Let us start our discussion with answering the simple question of: “Don’t EHRs take care of this?” EHRs are, for the most part, an exponential improvement over the archaic paper-based method of record keeping previously used. They provide standardized documentation; coding and can even measure a provider's ability to use the technology “meaningfully”. As a matter of fact, government regulations are currently set for a standard “Meaningful Use” criteria broken into stages. In theory, providers who achieve “meaningful use” can use standardized reporting and functionality to better manage and care for their patients. Depending on who you ask, EHRs range from glorified word processors, to complex database systems created for the IT world. The truth is that many small to mid office provider struggle to make sense of more data than they have ever seen yet give patients the personal touch they expect and have grown accustomed to. Most professionals would agree that EHRs serve as great tool for capturing information and for reporting. But how about managing the patient population itself?

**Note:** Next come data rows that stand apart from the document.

(** A service that also keeps the requests it was sent, in the order in
    which it saw them. *)
Definition recording {Svc : Type} (completion_create : Request → Svc → result Completion * Svc)
    (r : Request) (st : Svc * list Request) : result Completion * (Svc * list Request) :=
  let (out, s) := completion_create r st.1 in
  (out, (s, st.2 ++ [r])).

(** The batches submitted one after the other, every one of them
    whatever the others come back with: the outcomes, and the service as
    the last submission leaves it. *)
Fixpoint submit_all {Svc : Type} (submit : list cell → Svc → result Completion * Svc)
    (todo : list (list cell)) (st : Svc) : list (result Completion) * Svc :=
  match todo with
  | [] => ([], st)
  | batch :: todo' =>
      let (out, st) := submit batch st in
      let (outs, st) := submit_all submit todo' st in
      (out :: outs, st)
  end.

(** What a loop over the batches ends with when the outcomes of the
    submissions are given: the first exception, or all responses merged. *)
Fixpoint fold_outcomes (merge : option Completion → Completion → Completion)
    (completion : option Completion) (outcomes : list (result Completion))
  : result (option Completion) :=
  match outcomes with
  | [] => inr completion
  | inl e :: _ => inl e
  | inr partial :: outcomes' => fold_outcomes merge (Some (merge completion partial)) outcomes'
  end.

(** Two assembled responses with the same choices. *)
Definition same_choices (a b : option Completion) : Prop :=
  match a, b with
  | None, None => True
  | Some x, Some y => choices x = choices y
  | _, _ => False
  end.

(** The text a row is given by the loop over the pieces of a template:
    each piece, followed by the next value of the row while values are
    left. *)
Fixpoint weave (template values : list string) : string :=
  match template with
  | [] => ""
  | atom :: template' =>
      match values with
      | value :: values' => atom +:+ value +:+ weave template' values'
      | [] => atom +:+ weave template' []
      end
  end.

(** The values of row [i] in columns given by their data. *)
Definition row_of (i : nat) (datas : list (list string)) : list string :=
  (λ data, default "" (data !! i)) <$> datas.

(** ** Sample inputs *)

Definition sample_completion : Completion :=
  {| choices := [ {| text := nl +:+ nl +:+ "Paris" +:+ nl |}; {| text := " 42 " |} ];
     usage := {| prompt_tokens := 7; completion_tokens := 3; total_tokens := 10 |} |}.

Definition ada_template : string := "Hello {{name}}, you are {{age}}.".

Definition ada_args : dict :=
  {[ "prompt_template" := JStr ada_template; "target" := JStr "greeting" ]}.

Definition ada_frame : DataFrame :=
  {| nrows := 1; cols := {[ "name" := [CStr "Ada"]; "age" := [CStr "30"] ]} |}.

(** The same row with the age held as a number. *)
Definition ada_frame_int : DataFrame :=
  {| nrows := 1; cols := {[ "name" := [CStr "Ada"]; "age" := [CInt 30] ]} |}.

Definition question_args : dict :=
  {[ "question_column" := JStr "age"; "target" := JStr "answer" ]}.

Definition context_args : dict :=
  {[ "question_column" := JStr "age"; "context_column" := JStr "name";
     "target" := JStr "answer" ]}.

Definition both_using : dict :=
  {[ "prompt_template" := JStr ada_template; "question_column" := JStr "age" ]}.

(** A service that takes at most [limit] prompts in a request and says
    so in the words the handler looks for, refuses the prompt [refused] if
    there is one, and otherwise answers a prompt with its text between
    two newlines; its state counts the requests. *)
Definition limit_message (limit : nat) : string :=
  "Too many prompts (you can currently request up to at most a total of "
  +:+ pretty limit +:+ "). Please send fewer prompts.".


Definition is_refused (refused : option string) (p : cell) : bool :=
  match refused, p with
  | Some r, CStr s => bool_decide (s = r)
  | _, _ => false
  end.

Definition shown (p : cell) : string :=
  match str p with
  | inr s => s
  | inl _ => ""
  end.

Definition echo (limit : nat) (refused : option string) (r : Request) (count : nat)
  : result Completion * nat :=
  if (limit <? length (prompt r))%nat
  then (inl (InvalidRequestError (limit_message limit)), S count)
  else if existsb (is_refused refused) (prompt r)
  then (inl (ServiceError "refused"), S count)
  else (inr {| choices := (λ p, {| text := nl +:+ shown p +:+ nl |}) <$> prompt r;
               usage := {| prompt_tokens := Z.of_nat (length (prompt r));
                           completion_tokens := Z.of_nat count;
                           total_tokens := Z.of_nat (length (prompt r)) + Z.of_nat count |} |},
        S count).

Definition echoed (p : cell) (raw : string) : Prop := raw = nl +:+ shown p +:+ nl.

(** A service that answers from a script, whatever it is asked. *)
Definition scripted (r : Request) (script : list (result Completion))
  : result Completion * list (result Completion) :=
  match script with
  | [] => (inl (ServiceError "nothing left to say"), [])
  | out :: script' => (out, script')
  end.

Definition first_batch : Completion :=
  {| choices := [ {| text := "one" |} ];
     usage := {| prompt_tokens := 10; completion_tokens := 5; total_tokens := 15 |} |}.

Definition second_batch : Completion :=
  {| choices := [ {| text := "two" |} ];
     usage := {| prompt_tokens := 7; completion_tokens := 3; total_tokens := 10 |} |}.

Definition letters : list cell := [CStr "a"; CStr "b"; CStr "c"; CStr "d"; CStr "e"].

(** Surroundings in which the model of the Ada template was created. *)
Definition ada_env : Env :=
  {| model_storage := {[ "args" := ada_args ]};
     connection_args := {[ "api_key" := JStr "key" ]};
     env_api_key := None;
     config := ∅ |}.

(** A frame laid out for fine-tuning. *)
Definition tuning_frame : DataFrame :=
  {| nrows := 1;
     cols := {[ "prompt" := [CStr "2 + 2 ="]; "completion" := [CStr " 4"] ]} |}.

Definition template_using : dict :=
  {[ "prompt_template" := JStr ada_template; "context_column" := JStr "name" ]}.

Definition empty_template_using : dict := {[ "prompt_template" := JStr "" ]}.

Definition bare_env : Env :=
  {| model_storage := ∅; connection_args := ∅; env_api_key := None; config := ∅ |}.

(** A frame with cells of several types, and the surroundings of a
    question model and of a question-and-context model over it. *)
Definition mixed_frame : DataFrame :=
  {| nrows := 3;
     cols := {[ "age" := [CInt 30; CStr "old"; CNaN];
                "name" := [CStr "Ada"; CNone; CBool true] ]} |}.

Definition question_env : Env :=
  {| model_storage := {[ "args" := question_args ]};
     connection_args := {[ "api_key" := JStr "key" ]};
     env_api_key := None;
     config := ∅ |}.

Definition context_env : Env :=
  {| model_storage := {[ "args" := context_args ]};
     connection_args := {[ "api_key" := JStr "key" ]};
     env_api_key := None;
     config := ∅ |}.





(** The surroundings of the Ada template, with no API key anywhere. *)
Definition keyless_env : Env :=
  {| model_storage := {[ "args" := ada_args ]};
     connection_args := ∅;
     env_api_key := None;
     config := ∅ |}.

(** * Properties *)

(** ** The operations of Python on sample values *)

Example find_found : PyStr.find "lo" "hello" = 3.
Proof. reflexivity. Qed.

Example find_missing : PyStr.find "xy" "hello" = -1.
Proof. reflexivity. Qed.

Example split_first_piece : PyStr.split ")." " 20). Please" = [" 20"; " Please"].
Proof. reflexivity. Qed.

Example split_at_end : PyStr.split ")." "a)." = ["a"; ""].
Proof. reflexivity. Qed.

Example int_spaces : PyStr.int " 20" = Some 20.
Proof. reflexivity. Qed.

Example int_signed : PyStr.int "-1_000 " = Some (-1000).
Proof. reflexivity. Qed.

Example int_rejects : PyStr.int "2 0" = None ∧ PyStr.int "" = None ∧ PyStr.int "7_" = None.
Proof. repeat split; reflexivity. Qed.

(** The no-break space and the next-line character are passed over, the
    separator 28 is not. *)
Example int_blanks :
  PyStr.int (String "160" "5") = Some 5 ∧ PyStr.int (String "133" " 5 ") = Some 5 ∧
  PyStr.int (String "028" "5") = None.
Proof. repeat split; reflexivity. Qed.

(** A literal of more digits than the limit is refused, whatever it
    is. *)
Example int_digit_limit (ds : string) :
  (PyStr.max_str_digits < PyStr.digit_count ds)%nat → PyStr.literal ds = None.
Proof.
  intros Hmany. unfold PyStr.literal.
  by destruct (Nat.leb_spec (PyStr.digit_count ds) PyStr.max_str_digits) as [?|_]; [lia|].
Qed.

The “managed care” or “performance-based” reimbursement model (also known as “HMO” or “Risk based” systems) is at its core a very simple concept. It is usually found in having a Payer (i.e. Insurance company) reimburse or fund a provider to oversee a population of patients. The provider is required to manage a group of patients for a set of monetary amount (usually “per patient per month”), regardless of how many times a patient gets seen. It promotes better care by encouraging providers to actively follow up on patient health through preventative medicine (i.e. mammograms, routine lab work, etc) and in return keeping patients healthier. A healthier patient population is a much more cost-effective population and one in which healthcare costs are easier to manage and predict.

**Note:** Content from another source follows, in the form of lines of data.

(** The ways a turn can go, with what it shows before any download:
    nothing that the books count, and the exit's events when it ends the
    loop. *)
Lemma iteration_turn_cases s :
  (∃ r evs pr cr,
     iteration s = (r, advance s evs pr cr (download_history s)) ∧
     List.filter is_counted evs = [] ∧
     (r = Ok Break →
        ∃ pre bye, evs = pre ++ bye ∧
                   goodbye_events (download_history s) = Ok bye)) ∨
  (∃ url platform evs pr cr,
     iteration s =
       download_step url platform (advance s evs pr cr (download_history s)) ∧
     List.filter is_counted evs = []).
Proof.
  destruct (prompt_replies s) as [|[choice|e] rest] eqn:Hreplies.
  - left. run_head. rewrite Hreplies. run_head.
    eexists _, [_; _; _; _], _, _. unfold advance. rewrite <- ?app_assoc.
    split; [reflexivity |]. by split.
  - destruct (decide (choice = "0")) as [->|Hchoice].
    { left. run_head. rewrite Hreplies. run_head.
      unfold Str.eqb. rewrite bool_decide_eq_true_2 by done.
      rewrite say_goodbye_run. state_simpl.
      destruct (goodbye_events _) as [bye|e] eqn:Hbye.
      - eexists _, ([_; _; _; _] ++ bye), _, _. rewrite <- ?app_assoc.
        split; [reflexivity |]. split.
        + rewrite List.filter_app.
          by apply goodbye_events_shape in Hbye as [-> _].
        + intros _. by eexists _, bye.
      - eexists _, [_; _; _; _], _, _. rewrite <- ?app_assoc.
        split; [reflexivity |]. by split. }
    destruct (Platform.getitem (platforms s) choice) as [platform|] eqn:Hplatform.
    2: { left. run_head. rewrite Hreplies. run_head.
         unfold Str.eqb. rewrite (bool_decide_eq_false_2 _ Hchoice).
         run_head. rewrite Hplatform.
         eexists _, [_; _; _; _], _, _. unfold advance. rewrite <- ?app_assoc.
         split; [reflexivity |]. by split. }
    destruct rest as [|[reply|e] rest].
    + left. run_head. rewrite Hreplies. run_head.
      unfold Str.eqb. rewrite (bool_decide_eq_false_2 _ Hchoice).
      run_head. rewrite Hplatform. run_head.
      eexists _, [_; _; _; _; _; _; _; _], _, _. unfold advance.
      rewrite <- ?app_assoc. split; [reflexivity |]. by split.
    + destruct (decide (Str.strip reply = "")) as [Hempty|Hurl].
      { left. rewrite (empty_url_turn s choice platform reply rest
                         Hreplies Hchoice Hplatform Hempty).
        eexists _, _, _, _. split; [reflexivity |]. by split. }
      rewrite (turn_reaches_check s choice platform reply rest
                 Hreplies Hchoice Hplatform Hurl).
      cbv [mbind M_bind mret M_ret]. rewrite platform_check_run.
      destruct (Platform.detect_platform _) as [detected|].
      * destruct (bool_decide _).
        -- right. cbn [negb]. eexists _, _, _, _, _. by split.
        -- cbn [confirm_replies prompt_replies download_history advance].
           rewrite advance_advance.
           destruct (next_reply (confirm_replies s)) as [[]|e]; cbn [negb].
           ++ right. eexists _, _, _, _, _. by split.
           ++ left. eexists _, _, _, _. split; [reflexivity |]. by split.
           ++ left. eexists _, _, _, _. split; [reflexivity |]. by split.
      * right. cbn [negb]. eexists _, _, _, _, _. by split.
    + left. run_head. rewrite Hreplies. run_head.
      unfold Str.eqb. rewrite (bool_decide_eq_false_2 _ Hchoice).
      run_head. rewrite Hplatform. run_head.
      eexists _, [_; _; _; _; _; _; _; _], _, _. unfold advance.
      rewrite <- ?app_assoc. split; [reflexivity |]. by split.
  - left. run_head. rewrite Hreplies. run_head.
    eexists _, [_; _; _; _], _, _. unfold advance. rewrite <- ?app_assoc.
    split; [reflexivity |]. by split.
Qed.

Lemma balanced_iteration s : balanced s (snd (iteration s)).
Proof.
  destruct (iteration_turn_cases s)
    as [(r & evs & pr & cr & -> & Hquiet & _)
       | (url & platform & evs & pr & cr & -> & Hquiet)].
  - by apply balanced_advance.
  - eapply balanced_trans; [by apply balanced_advance |].
    apply balanced_download_step.
Qed.

Lemma iteration_break s s' :
  iteration s = (Ok Break, s') → said_goodbye s'.
Proof.
  destruct (iteration_turn_cases s)
    as [(r & evs & pr & cr & -> & _ & Hbye)
       | (url & platform & evs & pr & cr & -> & _)].
  - intros [= -> <-]. destruct (Hbye eq_refl) as (pre & bye & -> & Hgoodbye).
    exists (console_log s ++ pre), bye. cbn. by rewrite app_assoc.
  - apply download_step_break.
Qed.

Lemma balanced_run_loop fuel s : balanced s (snd (run_loop fuel s)).
Proof.
  revert s; induction fuel as [|fuel IH]; intros s; [apply balanced_refl |].
  cbn [run_loop]. cbv [mbind M_bind mret M_ret].
  pose proof (balanced_iteration s) as Hturn.
  destruct (iteration s) as [[[]|e] s']; cbn [snd] in *; try done.
  eapply balanced_trans; [exact Hturn | apply IH].
Qed.

Lemma run_loop_break fuel s :
  fst (run_loop fuel s) = Ok (Some tt) → said_goodbye (snd (run_loop fuel s)).
Proof.
  revert s; induction fuel as [|fuel IH]; intros s; [done |].
  cbn [run_loop]. cbv [mbind M_bind mret M_ret].
  destruct (iteration s) as [[[]|e] s'] eqn:Hturn; cbn [fst snd]; try done.
  - apply IH.
  - intros _. by eapply iteration_break.
Qed.

Lemma statistics_rows_length (l : list (Z * pyval)) rows :
  statistics_rows l = Ok rows → length rows = length l.
Proof.
  revert rows; induction l as [|it l IH]; intros rows; cbn.
  - by intros [= <-].
  - destruct (statistics_row it); [| done].
    destruct (statistics_rows l) as [rows'|]; [| done].
    intros [= <-]. cbn. by rewrite (IH rows').
Qed.

Lemma enumerate_length {A} (i : Z) (l : list A) : length (enumerate i l) = length l.
Proof. revert i; induction l as [|x l IH]; intros i; cbn; [done | by rewrite IH]. Qed.

Lemma hook_calls_downloading (ds : list (gmap string pyval)) (h : DownloadProgressHook) :
  progress h = true →
  Forall (fun d => d !! "status" = Some (PStr "downloading")) ds →
  hook_calls ds h =
    (Ok tt, h,
     map (fun d => ProgressUpdate (dict_get d "downloaded_bytes" (PInt 0))) ds).
Proof.
  intros Hp. induction 1 as [|d ds Hd _ IH]; cbn; [done |].
  unfold hook_call. rewrite Hd, Hp.
  rewrite bool_decide_eq_true_2 by done. by rewrite IH.
Qed.

Lemma hook_calls_app ds ds' h :
  hook_calls (ds ++ ds') h =
    match hook_calls ds h with
    | (Ok _, h', evs) =>
        match hook_calls ds' h' with
        | (r, h'', evs') => (r, h'', evs ++ evs')
        end
    | (Raise e, h', evs) => (Raise e, h', evs)
    end.
Proof.
  revert h; induction ds as [|d ds IH]; intros h; cbn.
  - by destruct (hook_calls ds' h) as [[r h'] evs].
  - destruct (hook_call d h) as [[[[]|e] h1] evs1]; [| done].
    rewrite IH. destruct (hook_calls ds h1) as [[[[]|e] h2] evs2]; [| done].
    destruct (hook_calls ds' h2) as [[r h3] evs3]. by rewrite app_assoc.
Qed.

Lemma balanced_run s : balanced s (snd (run s)).
Proof.
  unfold run. cbv [mbind M_bind mret M_ret show_banner emit get].
  eapply balanced_trans; [| apply balanced_run_loop].
  by apply balanced_advance.
Qed.


(** ** Further properties *)

(** X1.  Whatever signals the hook receives, it never holds two displays:
    a display is started only when none is live, tasks, updates and stops
    go to a live display only, and at the end the hook holds a display
    exactly when one was started and not stopped. *)
Theorem hook_keeps_one_display ds h :
  let '(r, h', evs) := hook_calls ds h in
  displays (progress h) evs = Some (progress h').
Proof.
  revert h; induction ds as [|d ds IH]; intros h; cbn; [done |].
  pose proof (hook_call_displays d h) as Hd.
  destruct (hook_call d h) as [[[[]|e] h1] evs1]; cbn in Hd; [| done].
  specialize (IH h1). destruct (hook_calls ds h1) as [[r h2] evs2].
  by rewrite displays_app, Hd.
Qed.

(** X2.  An idle hook that receives the signals of one transfer, one or
    more [downloading] and then [finished], starts one display with one
    task whose total is the size hint of the first signal, updates it once
    per [downloading] signal, stops it, and is idle again. *)
Theorem hook_draws_one_transfer (first : gmap string pyval)
    (more : list (gmap string pyval)) (final : gmap string pyval)
    (h : DownloadProgressHook) :
  progress h = false →
  Forall (fun d => d !! "status" = Some (PStr "downloading")) (first :: more) →
  final !! "status" = Some (PStr "finished") →
  hook_calls (first :: more ++ [final]) h =
    (Ok tt, {| progress := false; task := true |},
     [ProgressStart; AddTask "Downloading..." (total_hint first)] ++
     map (fun d => ProgressUpdate (dict_get d "downloaded_bytes" (PInt 0)))
         (first :: more) ++
     [ProgressStop]).
Proof.
  intros Hidle Hdown Hfinal.
  apply Forall_cons in Hdown as [Hfirst Hmore].
  cbn [hook_calls]. unfold hook_call at 1. rewrite Hfirst, Hidle.
  rewrite bool_decide_eq_true_2 by done.
  rewrite hook_calls_app,
    (hook_calls_downloading more {| progress := true; task := true |} eq_refl Hmore).
  cbn [hook_calls]. unfold hook_call. rewrite Hfinal.
  rewrite bool_decide_eq_false_2 by done.
  rewrite bool_decide_eq_true_2 by done. reflexivity.
Qed.


(** X4.  A call of [download_video] that returns has reported its outcome
    exactly once, as the last thing it shows: the success panel when it
    returns [True], the error panel or the cancellation notice when it
    returns [False]. *)
Theorem download_video_reports_once url platform s b :
  let evs := emitted s (snd (download_video url platform s)) in
  fst (download_video url platform s) = Ok b →
  length (List.filter is_report evs) = 1%nat ∧
  ∃ report, last evs = Some report ∧ is_report report = true ∧
    (b = true ↔ is_success_panel report = true).
Proof.
  intros evs. subst evs.
  run_cases url platform s;
    try (destruct (is_Exception e) eqn:Hcaught; cbn [fst snd app] in * );
    intros [= <-]; (split; [reflexivity |]);
    eexists; (split; [reflexivity |]); done.
Qed.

So why do EHRs fall short? The answer is in the fact that EHRs focus on the provider-patient experience and not the patient population itself. Additionally, health care cost and performance metrics are usually not included or calculated when showing “dashboards” or reports. EHRs are great for showing providers how many patients are missing mammograms but lack on the ability to manage this over a group. Take the following as an example:
Female patient that has been admitted to the hospital 4 times for Flu-like symptoms in the past 60 days. She is missing her mammogram. She is in danger of reaching their max Rx benefits due to mostly Brand name medications being dispensed and complains constantly about the office not opening on Friday afternoons. She is also due for their flu-vaccine.

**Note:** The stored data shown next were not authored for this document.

Lemma carBatteryPacks_create_keys_witness :
  let x := obj [("carId", VNull); ("batteryPackId", int 4)] in
  ∃ r w', carBatteryPacks.create x seededWorld = (Return r, w')
          ∧ CarBatteryPack.carId r = null
          ∧ CarBatteryPack.batteryPackId r = num 4
          ∧ carBatteryPacks.get (num (CarBatteryPack.id r)) w' = (Return (Some r), w').
Proof.
  intros x.
  assert (Hcar : resolves (x !! "carId") (ids cars_ (storage seededWorld)) = true)
    by (vm_compute; reflexivity).
  assert (Hpack : resolves (x !! "batteryPackId")
                    (ids batteryPacks_ (storage seededWorld)) = true)
    by (vm_compute; reflexivity).
  destruct (proj1 (carBatteryPacks_create_keys seededWorld) x Hcar Hpack)
    as (r & w' & Hcreate & Hc & Hp & _ & Hget).
  exists r, w'.
  split; [exact Hcreate|]. split; [exact Hc|]. split; [exact Hp|].
  exact (Hget reachable_seeded).
Defined.

(** * Scenarios *)

(** A car created without trim and end year reads back with both null; once
    removed, [get] finds nothing. *)
Example scenario_car :
  let x := obj [("brand", VStr "Tesla"); ("model", VStr "Model Y"); ("yearStart", int 2024)] in
  ∃ r w1 w2,
    cars.create x seededWorld = (Return r, w1)
    ∧ Car.id r = 29
    ∧ fst (cars.get (num 29) w1)
      = Return (Some (Car.Build 29 (str "Tesla") (str "Model Y") null (num 2024) null))
    ∧ cars.remove (num 29) w1 = (Return true, w2)
    ∧ fst (cars.get (num 29) w2) = Return None.
Proof.
  do 3 eexists.
  split; [vm_compute; reflexivity|].
  split; [reflexivity|].
  split; [vm_compute; reflexivity|].
  split; vm_compute; reflexivity.
Qed.

(** [update] tests its input against [undefined] only; unlike [create], it
    stores a supplied zero. *)
Example scenario_update_zero :
  ∃ r w1 r1,
    cellModels.update (num 1) (obj [("nominalVoltage", int 0)]) seededWorld = (Return r, w1)
    ∧ cellModels.get (num 1) w1 = (Return (Some r1), w1)
    ∧ CellModel.nominalVoltage r1 = num 0.
Proof.
  do 3 eexists.
  split; [vm_compute; reflexivity|].
  split; [vm_compute; reflexivity|].
  reflexivity.
Qed.

(** * Further properties: remove *)

Section Remove.

Lemma referenced_fks tbl id ls :
  referenced tbl id ls = true ↔
  ∃ tbl' (r : row tbl') fk,
    In r (table tbl' ls) ∧ In (fk, tbl) (fks r) ∧ strict_eq fk id = true.
Proof.
  split.
  - destruct tbl; simpl; try discriminate;
      intros (r & Hr & Hfk)%existsb_exists.
    + exists batteryPacks_, r, (BatteryPack.cellModelId r). simpl; auto.
    + exists carBatteryPacks_, r, (CarBatteryPack.batteryPackId r). simpl; auto.
    + exists carBatteryPacks_, r, (CarBatteryPack.carId r). simpl; auto.
  - intros (tbl' & r & fk & Hr & Hfk & Heq).
    destruct tbl, tbl'; simpl in Hfk;
      repeat (destruct Hfk as [[=]|Hfk]); try contradiction; subst;
      simpl; apply existsb_exists; eauto.
Qed.
(** * Rehabilitation risk agent: a shallow embedding of [src/_init_.py]

    The development follows the Python source: the threshold record
    [RiskConfig], the agent [RehabRiskAgent] with its file locator and table
    cleaner [_load_and_clean], the three metric blocks of [analyze] and the
    verdict [get_result].

    Numbers.  The program computes on IEEE doubles through numpy and pandas.
    The model keeps the three kinds of value that the program's control flow
    distinguishes, not-a-number, the two infinities and finite values, and
    computes on finite values with exact rationals kept in lowest terms.
    Rounding to 53 bits, overflow and the sign of zero are outside the
    model.  The square root, the one irrational operation, is rounded down
    to a multiple of [2^-53 / den]; it is exact on squares of rationals. *)

From Stdlib Require Import ZArith QArith Qabs Qround Lia Lqa Bool List.
From Stdlib Require Import Ascii String Numbers.DecimalString.
Import ListNotations.

Open Scope Q_scope.

(** ** Double-precision values *)

Module Float.

Inductive float : Type :=
| NaN
| Inf (negative : bool)
| Fin (q : Q).

Definition of_Z (z : Z) : float := Fin (z # 1).
Definition of_nat (n : nat) : float := of_Z (Z.of_nat n).
(** [Object.values(o)] for an object whose keys are integers: the values in
    ascending order of their keys.  (The keys the journal creates grow with
    every insertion, so this is also the order of insertion.) *)
Definition Object_values (o : gmap Z string) : list string :=
  (merge_sort key_le (map_to_list o)).*2.

(** The properties of [o] whose keys are in [ks], in the order of [ks]. *)
Definition properties_at (o : gmap Z string) (ks : list Z)
  : list (Z * string) :=
  omap (λ k, (k ,.) <$> o !! k) ks.

(** [constructor()]. *)
Definition Journal_constructor : Journal := mkJournal 0 ∅.

(** [addEntry(text)] (lines 17-22). *)
Definition Journal_addEntry (text : string) (this : Journal) : Z * Journal :=
  let c := (count this + 1)%Z in
  let this := mkJournal c (entries this) in
  let entry := pretty c +:+ ": " +:+ text in
  let this := mkJournal (count this) (<[c := entry]> (entries this)) in
  (c, this).

(** [removeEntry(index)] (lines 24-26). *)
Definition Journal_removeEntry (index : Z) (this : Journal) : Journal :=
  mkJournal (count this) (delete index (entries this)).

(** [toString()] (lines 28-30). *)
Definition Journal_toString (this : Journal) : string :=
  join LF (Object_values (entries this)).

EHRs are great for showing providers how many patients are missing mammograms but lack on the ability to manage this over a group
Female patient missing mammogram
One would argue correctly that Patient A is considerably more at risk for health issues and requires more patient service from the provider and their staff. However, 99 percent of EHRs will not report on this fact and will offer no way of bringing this information to light. The reason is that EHRs are designed for clinical capture. Most do not include any type of CRM (Client- Relationship-Management) type functionality for capturing complaints from patients or to tell you which patients have been recently added to your practice (and which one has left). Additionally, performance metrics such as Generic Drug Utilization is not taken into consideration. Systems are more concerned with creating medical claims than they are reading and extrapolating the information sent to them. On the flip side, most Payer (Insurance) systems which are set up to manage credentialing, dispense ratios, and utilization are not usable for the provider since they are more interested in reading from the claim rather than capturing the information that goes into them.
The GAP is ultimately created for providers who need both functionalities while keeping their patients healthy and practices profitable. While there has been a recent surge in “reporting” systems to help these types of providers, these systems have a long way to go, with most being nothing more than advanced “readers” of the large data reports provided back from Insurance companies.
The right solution will be one which marries both worlds without creating a data nightmare for the provider. It must include the ability to report and measure the performance metrics used by Insurance companies and CMS while also allowing for interoperability with the current EHR marketplace. Those vendors who choose to focus on this gap face a formidable challenge yet hold the key to bridging the gap which ultimately may be financial head-turner this industry so badly needs. Let’s see who is up to the challenge.